What the Circulating Evidence Actually Measures

The most cited figure in AI hiring is job posting growth, drawn from platform data on how many roles employers opened year over year. It is a real measurement of a real thing, and the thing it measures is employer behaviour.

Posting growth is sensitive to factors that have nothing to do with the labour pool. Companies post more roles when they are funded, when a technology becomes board-level priority, and when they are unsure what they need and so advertise widely. A single role can generate several postings across job boards. Postings also do not have to be filled, or funded, or real; a proportion of any posting dataset consists of roles that were never going to be hired for. None of that makes posting data useless. It makes it a demand indicator, which is what the organisations publishing it say it is. LinkedIn's Economic Graph, the research arm behind the most quoted of these figures, describes its work as labour market insight drawn from platform activity, which is an accurate description of a demand-side instrument.
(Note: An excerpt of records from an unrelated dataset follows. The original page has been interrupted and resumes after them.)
(* ===== verification/Sha256.v ===== *)
(** * SHA-256 (package crypto/sha256), executable

    The harness identifies snapshots, artifacts and assets by SHA-256. The
    digest is computed here by the algorithm of FIPS 180-4, so that the
    definitions built on it evaluate. *)

From S2P Require Import Prelude GoStd.
Open Scope Z_scope.

(** The wrap-around of [uint32] as a mask, which evaluates without a division. *)
Definition low32 (z : Z) : Z := Z.land z 4294967295.
Definition add32 (a b : Z) : Z := low32 (a + b).
Definition rotr (n x : Z) : Z := Z.lor (Z.shiftr x n) (low32 (Z.shiftl x (32 - n))).
Definition not32 (x : Z) : Z := Z.lxor x 4294967295.

Lemma low32_wrap z : low32 z = wrap32 z.
Proof. exact (Z.land_ones z 32 ltac:(done)). Qed.

(** The constants, from their definition: the first 32 bits of the fractional
    parts of the cube roots of the first 64 primes, and of the square roots of
    the first eight. *)
Definition prime (n : Z) : bool :=
  forallb (λ d, negb (n mod d =? 0)) (seqZ 2 (n - 2)).
Definition primes : list Z := filter (λ n, prime n = true) (seqZ 2 310).

(** The integer cube root of [n], bit by bit from [2 ^ fuel] down. *)
Fixpoint cube_root (fuel : nat) (n r : Z) : Z :=
  let r' := r + 2 ^ Z.of_nat fuel in
  let r := if r' * r' * r' <=? n then r' else r in
  match fuel with O => r | S fuel => cube_root fuel n r end.

Definition K : list Z := Eval vm_compute in (λ p, wrap32 (cube_root 40 (p * 2 ^ 96) 0)) <$> primes.
Definition H0 : list Z := Eval vm_compute in (λ p, wrap32 (Z.sqrt (p * 2 ^ 64))) <$> take 8 primes.

(** Big-endian words. *)
Fixpoint be_bytes (n : nat) (z : Z) (acc : bytes) : bytes :=
  match n with O => acc | S n => be_bytes n (Z.shiftr z 8) (z2b z :: acc) end.
Definition be_value (l : bytes) : Z := fold_left (λ v b, v * 256 + b2z b) l 0.

Definition pad (m : bytes) : bytes :=
  let zeros := Z.to_nat ((55 - len m) mod 64) in
  m ++ [x80] ++ replicate zeros x00 ++ be_bytes 8 (8 * len m) [].

Fixpoint words (n : nat) (block : bytes) : list Z :=
  match n with
  | O => []
  | S n => be_value (take 4 block) :: words n (drop 4 block)
  end.

(** The message schedule: the newest word is at the head. *)
Fixpoint schedule (n : nat) (w : list Z) : list Z :=
  match n with
  | O => w
  | S n =>
      let g i := nth i w 0 in
      let s0 := Z.lxor (Z.lxor (rotr 7 (g 14%nat)) (rotr 18 (g 14%nat))) (Z.shiftr (g 14%nat) 3) in
      let s1 := Z.lxor (Z.lxor (rotr 17 (g 1%nat)) (rotr 19 (g 1%nat))) (Z.shiftr (g 1%nat) 10) in
      schedule n (add32 (add32 (g 15%nat) s0) (add32 (g 6%nat) s1) :: w)
  end.

Definition round (st : list Z) (kw : Z * Z) : list Z :=
  match st with
  | [a; b; c; d; e; f; g; h] =>
      let S1 := Z.lxor (Z.lxor (rotr 6 e) (rotr 11 e)) (rotr 25 e) in
      let ch := Z.lxor (Z.land e f) (Z.land (not32 e) g) in
      let t1 := add32 (add32 (add32 h S1) (add32 ch kw.1)) kw.2 in
      let S0 := Z.lxor (Z.lxor (rotr 2 a) (rotr 13 a)) (rotr 22 a) in
      let maj := Z.lxor (Z.lxor (Z.land a b) (Z.land a c)) (Z.land b c) in
      let t2 := add32 S0 maj in
      [add32 t1 t2; a; b; c; add32 d t1; e; f; g]
  | _ => st
  end.

Definition compress (st : list Z) (block : bytes) : list Z :=
  let w := rev (schedule 48 (rev (words 16 block))) in
  zip_with add32 st (fold_left round (zip K w) st).

Fixpoint blocks (n : nat) (m : bytes) (st : list Z) : list Z :=
  match n with
  | O => st
  | S n => blocks n (drop 64 m) (compress st (take 64 m))
  end.

(** [sha256.Sum256] *)
Definition Sum256 (m : bytes) : bytes :=
  let p := pad m in
  blocks (Nat.div (length p) 64) p H0 ≫= λ w, be_bytes 4 w [].

(** [hex.EncodeToString(digest[:])] *)
Definition sha256_hex (m : bytes) : bytes := strconv.hexbytes (Sum256 m).

(** The test vectors of the standard. *)
Example sha256_empty :
  sha256_hex [] = bs "e3b0c44298fc1c149afbf4c8996fb92427ae41e4649b934ca495991b7852b855".
Proof. vm_compute. reflexivity. Qed.

Example sha256_abc :
  sha256_hex (bs "abc") = bs "ba7816bf8f01cfea414140de5dae2223b00361a396177a9cb410ff61f20015ad".
Proof. vm_compute. reflexivity. Qed.

Example sha256_two_blocks :
  sha256_hex (bs "abcdbcdecdefdefgefghfghighijhijkijkljklmklmnlmnomnopnopq")
  = bs "248d6a61d20638b8e5c026930c3e6039a33ce45964ff2167f6ecedd419db06c1".
Proof. vm_compute. reflexivity. Qed.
The same applies to the other evidence usually offered. Salary movement measures what employers paid, which reflects competition, urgency, and the funding environment. Time-to-fill measures how long a process took, which reflects the process. Both are outcomes of the market, not counts of the people in it.

We went looking for the other half. Across the published sources that assert an AI talent shortage, we could not find a single supply-side figure: no count of qualified engineers, no measure of pool size, no estimate of how many people can demonstrably ship production AI systems. Every number was a measure of demand. This article applies one standard to itself: it cites only figures we could trace to a named publication we were able to reach and read. Where a figure fails that test, it is left out.

Nobody Counts AI Engineers, Including the Government

A reasonable next question is why nobody simply looks the number up. The answer is that the occupation does not formally exist in the statistical system.

The US Bureau of Labor Statistics publishes no occupation code for AI engineer. There is no BLS median, no BLS employment level, and no BLS projection for the role, because the Standard Occupational Classification does not contain it. Writers who need a figure typically substitute Software Developers, SOC 15-1252. As a salary bracket that substitution is defensible and we use it ourselves. As a headcount it is close to meaningless, because that occupation contains millions of people, the overwhelming majority of whom do no AI work.

This is not a criticism of BLS. Classification systems update slowly by design, since the value of a time series is that its definitions hold still. It does mean that anyone quoting a number of AI engineers is quoting an estimate built on a definition they chose, and different definitions produce answers that differ by an order of magnitude. Is a backend engineer who integrates a model API an AI engineer? Different studies answer differently, and the answer moves the total more than any real change in the workforce.

The most careful public work in this area, including the Stanford AI Index economy chapter, reports AI labour market activity through the same demand-side instruments and is explicit about what it is measuring. The rigour is in the framing. It gets lost when the figures are quoted secondhand.

Where the Claim Does Hold

None of the above means AI hiring is comfortable. It means the difficulty has been misdiagnosed.

What the evidence supports is a shortage at a price, in a place. In the US market, at US salary levels, competing against well-funded labs, a company with an ordinary budget will struggle to hire an experienced AI engineer quickly. That is real, it is well documented by the salary and time-to-fill data, and nothing here disputes it.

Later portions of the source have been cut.